© JUNGE FREIHEIT Verlag GmbH & Co. www.jungefreiheit.de 30/18 / 20. Juli 2018

Ländersache
Ärger mit dem Mail-Postfach
Christian Schreiber

Zwei Jahre lang bemühte sich der niedersächsische Innenminister Boris Pistorius (SPD) nach Kräften, sich als Aufklärer und Mahner beim Bundesamt für Migration und Flüchtlinge (Bamf) ins Szene zu setzen. Dieser Schuß ist nun ordentlich nach hinten losgegangen. 

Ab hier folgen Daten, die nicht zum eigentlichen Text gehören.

(* ===== verification/CollectorExact.v ===== *)
(** * CollectorExact

    The collector of pages returns exactly the pages of the closure, whatever
    the source of cached pages holds and the server answers, and ends: the
    pages still to visit are subtrees of the closure's tree, and every batch
    replaces some of them by their parts. *)

From S2P Require Import Prelude Types Faults Text Profile Btree Frames Wire Metadata Capacity Closure ClosureExact ClosureTree Disk DiskLogic Records Durable Incremental SubtreeSums IncrementalFacts IncrementalWalk Collector.
Import Digests Profile.Scope Metadata Capacity Closure ClosureExact ClosureTree Disk DiskLogic Records Incremental SubtreeSums IncrementalFacts IncrementalWalk Collector.
Local Open Scope string_scope.
Local Open Scope list_scope.
Local Open Scope Z_scope.

Module CollectorExact.

(** What a collector relies on: cached bytes are known and hash to their name,
    and keeping known bytes does no harm. *)
Class SourceSpec `{HexCrate} `{PageCodec} `{!KnownPages} (I : disk -> Prop) (source : SnapshotPageSource) : Prop := {
  cached_ok : forall id, attains I (cached_page source id) (fun o => forall b, o = Some b -> known b /\ parse_digest id = Ok (page_id b));
  received_ok : forall id b, known b -> attains I (received_page source id b) (fun _ => True);
}.

#[export] Instance network_source `{HexCrate} `{PageCodec} `{!KnownPages} I : SourceSpec I NetworkPages.
Proof. split; intros; by apply attains_ret. Qed.

#[export] Instance scope_source `{HexCrate} `{PageCodec} `{PageBytes} `{Serde index} `{CodecScope} `{!KnownPages} J durable env managed :
  SourceSpec (cache_with J durable) (ScopePages env managed).
Proof. split; intros; [apply read_page_verified_ok|by apply put_page_attains]. Qed.

(** ** The tree has every reachable page *)

Section Reach.
Context `{HexCrate} `{PageCodec} `{CodecScope} (pages : list (string * bytes)).

Definition within (t : tree) (u : tree) : Prop := grows pages u /\ forall x, x ∈ pages_of u -> x ∈ pages_of t.

Lemma within_refl t : grows pages t -> within t t.
Proof using Type. by split. Qed.
Lemma within_trans t u w : within t u -> within u w -> within t w.
Proof using Type. intros [_ Hu] [Hg Hw]. split; auto. Qed.

Lemma elem_concat {A B} (f : A -> list B) l x : x ∈ concat (f <$> l) <-> exists a, a ∈ l /\ x ∈ f a.
Proof.
  induction l as [|a l IH]; [set_solver|]. rewrite fmap_cons, concat_cons, elem_of_app, IH. setoid_rewrite elem_of_cons.
  split; [intros [?|(b & ? & ?)]; eauto|intros (b & [->|?] & ?); eauto].
Qed.

Lemma within_parts name id own dirs subs :
  grows pages (Tree name id own dirs subs) -> Forall (within (Tree name id own dirs subs)) (dirs ++ subs).
Proof using Type.
  intros [_ [Hd Hs]]%grows_inv. apply list.Forall_forall. intros u Hu. split.
  - rewrite list.Forall_forall in Hd, Hs. apply elem_of_app in Hu as [?|?]; auto.
  - intros x Hx. cbn [pages_of]. apply elem_of_cons. right. rewrite <- concat_app, <- fmap_app. apply elem_concat. eauto.
Qed.
Lemma sync_ok env managed pin_inventory scope auth_domain snapshot_id codec fetch_pages choose d pages c fuel :
  accepted d pages c -> answers_known fetch_pages -> enough pages (metadata_root d) fuel ->
  attains cache_ok (sync env managed pin_inventory scope auth_domain snapshot_id (metadata_root d) codec fetch_pages choose fuel)
    (fun files => files ≡ₚ vc_files c).
Proof using page_id_bytes known_names.
  intros Hacc Hans Hfuel. pose proof (accepted_pages _ _ _ Hacc) as Hok. destruct Hacc as (Hord & Hv & _).
  destruct (closure_tree d pages c Hord Hv) as (t & Hname & Hid & Hg & Hd & Hf & Hnd).
  assert (Hdist : NoDup ("/" :: absolute (dirs_below "" t))).
  { apply list.NoDup_app in Hnd as (Hnd & _ & _). rewrite Hd in Hnd. rewrite fmap_cons in Hnd. simpl in Hnd.
    apply (NoDup_fmap_2 (fun p => "/" ++ p)%string) in Hnd. rewrite fmap_cons, <- list_fmap_compose in Hnd. exact Hnd. }
  unfold sync. apply attains_gate. eapply attains_bind; [apply sync_transaction_ok|]. intros tx Htx.
  eapply attains_bind.
  { apply (acquire_ok env managed scope auth_domain snapshot_id codec fetch_pages choose pages t Hok Hans page_id_bytes); try done.
    - split; [done|]. apply (plain_tree pages); [by apply names_of|done].
    - by apply Hfuel. }
  intros [files tx'] [Hfiles Htx']. simpl in Hfiles, Htx'. apply (attains_bind _ _ (fun _ => True)); [by apply attains_of_res|].
  intros _ _. apply (attains_bind _ _ (fun _ => True)); [by apply commit_records_ok|]. intros _ _. apply attains_ret. by rewrite Hfiles, Hf.
Qed.

(** ** Full refreshes *)

(** Every page of an accepted closure is in its tree. *)
Lemma accepted_tree d pages c :
  accepted d pages c -> exists t, t_id t = metadata_root d /\ grows pages t /\ forall id, id ∈ pages.*1 -> id ∈ pages_of t.
Proof using Type.
  intros (Hord & Hv & _). destruct (closure_tree d pages c Hord Hv) as (t & _ & Hid & Hg & _).
  exists t. split_and!; [done|done|]. intros id Hin. apply (reachable_within pages t); [done|]. rewrite Hid.
  unfold from_pages in Hv. apply rbind_ok in Hv as ([c' v] & Hv & _). apply validated in Hv as (_ & Hp & _); [|done]. by apply Hp.
Qed.

Lemma collected_ok I env instant scope p features fetch_pages source `{!SourceSpec I source} d pages c fuel budget :
  accepted d pages c -> answers_known fetch_pages -> enough pages (metadata_root d) fuel -> 0 < metadata_item_limit p ->
  attains I (snapshot_pages env instant scope (metadata_root d) p features fetch_pages source fuel budget) (fun ps => ps = pages).
Proof using page_id_bytes.
  intros Hacc Hans Hf Hp. pose proof (accepted_pages _ _ _ Hacc) as Hok. destruct (accepted_tree _ _ _ Hacc) as (t & Hid & Hg & Hall).
  destruct Hacc as (Hord & _). by eapply (snapshot_pages_ok I _ _ _ _ _ _ _ pages t); eauto.
Qed.

(** The records made of the summaries list their subtrees. *)
Lemma fact_record_sound pages auth_domain snapshot_id codec f :
  page_ok pages -> fact_tree pages f -> sound (fact_record auth_domain snapshot_id codec f).
Proof using Type.
  intros Hok (t & Hg & Hid & Ea) q u Hq Hu _ E. simpl in E. cbn [fact_record cr_files cr_page_ids cr_total_entries].
  change (fact_amount f ≡ amt_at "" u). rewrite Ea.
  rewrite (grows_same pages q t u Hok Hq Hg Hu (eq_trans Hid (eq_sym E)) ""). done.
Qed.

Lemma full_put_sound rs : forall tx,
  Forall sound rs -> sound_index (fp_records tx) -> sound_index (fp_records (fold_left full_put_record rs tx)).
Proof using Type.
  induction rs as [|r rs IH]; intros tx Hrs Htx; [done|]. apply list.Forall_cons in Hrs as [Hr Hrs]. simpl. apply IH; [done|].
  unfold full_put_record. case_decide; [done|]. by apply map_Forall_insert_2.
Qed.

(** A disk with any index and any page files: a name of the cache denotes a
    file, a page file holds bytes that occur, and nothing is asked of which page
    lies under which name. *)
Definition any_cache : disk -> Prop := cache_with (fun _ => True) False.

Lemma cache_any d : cache_ok d -> any_cache d.
Proof using Type. intros Hd p i Hu Hor. destruct (Hd p i Hu Hor) as (n & En & _ & _ & Hk). exists n. by split_and!. Qed.

Lemma sync_snapshot_ok env managed instant p features auth_domain snapshot_id codec fetch_pages d pages c fuel :
  accepted d pages c -> answers_known fetch_pages -> enough pages (metadata_root d) fuel -> 0 < metadata_item_limit p ->
  0 <= PAGE_MAX_DEPTH ->
  attains any_cache (sync_snapshot env managed instant d p features auth_domain snapshot_id codec fetch_pages fuel) (fun c' => c' = c).
Proof using page_id_bytes known_names.
  intros Hacc Hans Hf Hp Hmax. unfold sync_snapshot. apply attains_gate. apply attains_guard. intros _. apply attains_gate.
  eapply attains_bind; [apply (collected_ok any_cache env instant _ _ _ _ (ScopePages env managed) (SourceSpec0 := scope_source _ _ _ _) d pages c); done|].
  intros ? ->. pose proof (names_of _ (accepted_pages _ _ _ Hacc)) as Hnames. destruct Hacc as (Hord & Hv & _).
  apply (attains_bind _ _ (fun cf => cf.1 = c)).
  { apply attains_of_run; [by apply facts_clean|]. intros [c' facts] Hx. apply facts_are_trees in Hx as [Hc _]; [|done|done].
    simpl. congruence. }
  intros [c' facts] Ec. simpl in Ec. subst c'. apply (attains_bind _ _ (fun _ => True)); [by apply attains_of_res|]. intros _ _.
  apply (attains_bind _ _ (fun _ => True)).
  { unfold full_proof_transaction. apply attains_gate. eapply attains_bind; [by apply load_records_with|]. intros m Hm. by apply attains_ret. }
  intros tx _. apply attains_gate. cbv zeta. apply attains_gate.
  apply (attains_bind _ _ (fun _ => True)); [|by intros; apply attains_ret]. unfold full_commit.
  destruct (fp_dirty _); [|by apply attains_ret]. by apply store_records_with.
Qed.
Fixpoint append_ranges (fuel : nat) (tmp : rpath) (offset : Z) (hashed : bytes) : W bytes :=
  if file_size f <=? offset then ret hashed
  else
    match fuel with
    | O => of_run (Err OutOfFuel)
    | S fuel =>
        let* ranges := tagged LargeChunkRead (of_res (read_ranges offset)) in
        let* ' (offset, hashed) := fold_w (append_range tmp) (offset, hashed) ranges in
        append_ranges fuel tmp offset hashed
    end.

(** What the file holds is written, compared with the digest and made durable. *)
Definition stream_into (tmp : rpath) : W unit :=
  let* hashed := append_ranges (Z.to_nat (file_size f)) tmp 0 [] in
  guard* negb (String.eqb (digest_of hashed) (file_digest f))
    with tag_hydration_error LargeChunkRead (SnapshotError_new DigestMismatch
           (rel_path f ++ ": streamed file does not match whole-content digest")) in
  run* gate h in
  tagged LargeCasWrite (local_io (sync_all h)).

(** The temporary file is made, and goes when it cannot be filled. *)
Definition stream_temporary (tmp : rpath) : W unit :=
  run* tagged LargeCasWrite (local_io (create_new h tmp)) in
  let* result := attempt (stream_into tmp) in
  run* (if is_ok result then ret tt else run* attempt (local_io (remove_file h tmp)) in ret tt) in
  of_run result.

(** [write_reader_blob_stream]; once the file is filled, the admission goes
    before what is left of the temporary file. *)
Definition write_reader_blob_stream (dir : rpath) (reservation : option nat) : M unit :=
  run^ mrun (tagged LargeCasWrite (create_dirs_durable h dir)) in
  let name := Durable.blob_name (file_digest f) in
  let^ admission := mtagged LargeCasWrite (begin_with_budget h outer dir name (file_size f) reservation) in
  let^ tmp := mrun (writer_temporary h pid dir name admission) in
  let^ filled := mtry (mrun (stream_temporary tmp)) in
  if is_ok filled then
    let^ published := mtry (mrun (
      run* tagged LargeCasWrite (local_io (rename h tmp (dir ++ [name]))) in
      tagged LargeCasWrite (sync_dir h dir))) in
    run^ mrun (retire h admission) in
    run^ mtry (mrun (local_io (remove_file h tmp))) in
    mof published
  else
    run^ mrun (retire h admission) in
    mof filled.
End Stream.
End Admission.
Lemma pays_create_durable m dir : place dir -> pays m 0 (create_dirs_durable h dir) 0 (fun _ => True).
Proof using Type.
  intros Hd. unfold create_dirs_durable. eapply (pays_bind _ _ 0); [apply pays_sees; [lia|]; intros; apply sees_missing|].
  intros l _. eapply (pays_bind _ _ 0); [by apply (pays_error m _ io_err), pays_create_dirs|]. intros _ _.
  induction (reverse l) as [|d ds IH]; simpl; [by apply pays_ret|].
  eapply (pays_bind _ _ 0); [eapply (pays_bind _ _ 0); [by apply pays_sync|]; intros _ _; by apply pays_sync|]. intros [] _. exact IH.
Qed.

Lemma pays_io_guard m dir : (length dir <= 8)%nat -> pays m 0 (io_guard h outer dir) 0 (fun _ => True).
Proof using Type.
  intros Hd. unfold io_guard. eapply (pays_bind _ _ 0); [by apply pays_scope|]. intros [s|] Hs; [|by apply pays_ret].
  destruct Hs as [-> _]. by apply pays_lock.
Qed.

(** ** Files *)

(** The temporary of a writer. *)
Definition temporary_in (dir : rpath) (name : string) (p : rpath) : Prop :=
  exists a, p = dir ++ [a] /\ plain p /\ uncharged p = false.

Lemma pays_written m dir name data p (n : Z) :
  ordinary dir name -> temporary_in dir name p -> ENTRY_CHARGE + zlen data <= n ->
  pays m n (bind (local_io (create_new h p)) (fun _ => bind (local_io (write_all h p data)) (fun _ =>
            bind (local_io (sync_all h)) (fun _ => local_io (rename h p (dir ++ [name])))))) 0 (fun _ => True).
Proof using Type.
  intros Ho (a & -> & Hp & Hu) Hn. pose proof (zlen_nonneg data) as Hd.
  eapply (pays_bind _ _ (zlen data)); [apply (pays_create h m io_err); [done|done|unfold cost; rewrite Hu; lia]|]. intros _ _.
  eapply (pays_bind _ _ 0); [apply (pays_write h m io_err); [done|done|unfold byte_cost; rewrite Hu; lia]|]. intros _ _.
  eapply (pays_bind _ _ 0); [by apply (pays_look h m io_err)|]. intros _ _. by apply (pays_rename_in m io_err).
Qed.

Lemma pays_appended m dir name data (n : Z) :
  ordinary dir name -> ENTRY_CHARGE + zlen data <= n ->
  pays m n (bind (local_io (open_rw_create h (dir ++ [name]))) (fun _ => bind (local_io (append_all h (dir ++ [name]) data)) (fun _ =>
            bind (local_io (sync_all h)) (fun _ => sync_dir h dir)))) 0 (fun _ => True).
Proof using Type.
  intros (Hne & Hu & _) Hn. pose proof (plain_snoc _ _ Hne Hu) as Hp. pose proof (zlen_nonneg data) as Hd.
  eapply (pays_bind _ _ (zlen data)); [apply (pays_open h m io_err); [done|done|unfold cost; rewrite Hu; lia]|]. intros _ _.
  eapply (pays_bind _ _ 0); [apply (pays_append h m io_err); [done|done|unfold byte_cost; rewrite Hu; lia]|]. intros _ _.
  eapply (pays_bind _ _ 0); [by apply (pays_look h m io_err)|]. intros _ _. by apply pays_sync.
Qed.
(* ===== verification/AdmissionHistory.v ===== *)
(** * AdmissionHistory

    Histories of a managed scope: it is configured, written by admitted
    writers, reserved, used and collected, in any order and with any failures. *)

From S2P Require Import Prelude Types Faults Text Profile Btree Frames Wire ChunkMap Closure Disk Records Pins Journal Durable Capacity Incremental ScopeTree Owners Inventory Retention Admission InventoryFacts OwnersFacts ProtectionFacts RetentionFacts CollectionFacts CollectionSafe AdmissionFacts AdmissionWriters AdmissionSafe AdmissionUses.
Import Pins Owners Digests Scope Closure Records Capacity ScopeTree Inventory Retention Admission InventoryFacts OwnersFacts ProtectionFacts RetentionFacts CollectionFacts CollectionSafe AdmissionFacts AdmissionWriters AdmissionSafe AdmissionUses.
Local Open Scope string_scope.
Local Open Scope list_scope.
Local Open Scope Z_scope.

Module AdmissionHistory.

(** ** A collection *)

(** [c] passes through trees with [I] only, whatever it ends in. *)
Definition passes {A : Type} (I : tree -> Prop) (c : W A) : Prop :=
  forall s, I (s_tree s) -> (exists new, s_past (c s).2 = s_past s ++ new /\ Forall I new) /\ I (s_tree (c s).2).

Wie die Bild am Sonntag vergangene Woche berichtete, soll der Politiker vor gut einem Jahr ein umfangreiches E-Mail-Dossier erhalten haben. Darin schildert der Mitarbeiter einer Bamf-Außenstelle Unstimmigkeiten bei der dortigen Verfahrenspraxis. Unter anderem wird ein Anwalt namentlich genannt, dessen Asylanträge bevorzugt behandelt worden sein sollen. Zudem werden bundesweit organisierte Bustransporte von Asylbewerbern und ominöse Geldzahlungen detailliert aufgelistet.

Die FDP im Landtag  warf dem Innenminister vor, über die Zustände der Behörde sehr früh Bescheid gewußt zu haben, und forderte Aufklärung. Pistorius stand dann auch Rede und Antwort, allerdings präsentierte er eine Version der Geschichte, die man mit Fug und Recht als Provinzposse bezeichnen kann. 

Pistorius gab an, die Mail von der damaligen Bundestagsabgeordneten Michaela Engelmeier (SPD) zugespielt bekommen zu haben. Dies sei allerdings während seines Urlaubs geschehen. Er habe die Mail dann an eine Mitarbeiterin weitergeleitet. Ein solches Vorgehen sei gängige Praxis, wenn er im Urlaub sei. Er habe sie zur Auswertung schnellstens weitergeleitet, ohne den Anhang zu lesen. Nach einiger Zeit sei sie routinemäßig gelöscht worden. Normalerweise würden ihm weitergeleitete Mails nach seiner Rückkehr vorgelegt. Dies sei im betreffenden Fall aber nicht geschehen.  Das sei besonders ärgerlich, da es sich um einen so brisanten Vorgang handele, erklärte Pistorius der taz. „Der Vorwurf, ich hätte einen Verdacht auf fragwürdige Praktiken im Bamf vertuschen wollen, ist absurd.“  

Die FDP will sich damit aber nicht zufriedengeben. Möglicherweise handele es sich tatsächlich nur um einen menschlichen oder technischen Fehler, sagte FDP-Fraktionschef Stefan Birkner dem NDR. Aber es gebe zu viele Fragen, die der Minister noch nicht beantwortet habe. Beispielsweise seien im Ministerium noch nicht alle Stellen befragt worden. Der FDP-Innenpolitiker Jan-Christoph Oetjen sieht eine „große politische Sprengkraft“ des Vorgangs wegen des Zusammenhangs mit der damals bevorstehenden Bundestagswahl und der darauf folgenden niedersächsischen Landtagswahl. „Vielleicht hatte man die Sorge, daß eine Aufdeckung die AfD stärker macht“, sagte Oetjen der Frankfurter Allgemeinen Zeitung.

Pistorius’ Koalitionspartner von der CDU übt sich augenscheinlich in einer milden Beurteilung der Angelegenheit. Uwe Schünemann, immerhin ehemaliger Innenminister, hält die verschollene Mail für menschlich. „Das ist dem Minister glaube ich selber peinlich, aber es ist eben nicht so, daß man vermuten kann, daß da irgendwie Absicht dahintersteckt. Ich denke, die Sache ist ausgeräumt.“ Die Milde der Union könnte damit zusammenhängen, daß weitere Chaos-Meldungen über das Bundesamt dafür sorgen könnten, verstärkt Blicke auf das eigene Versagen zu richten. „Es war ein Elfmeter, den Pistorius nicht versenkt hat“, erklärt die niedersächsische Grünen-Fraktion.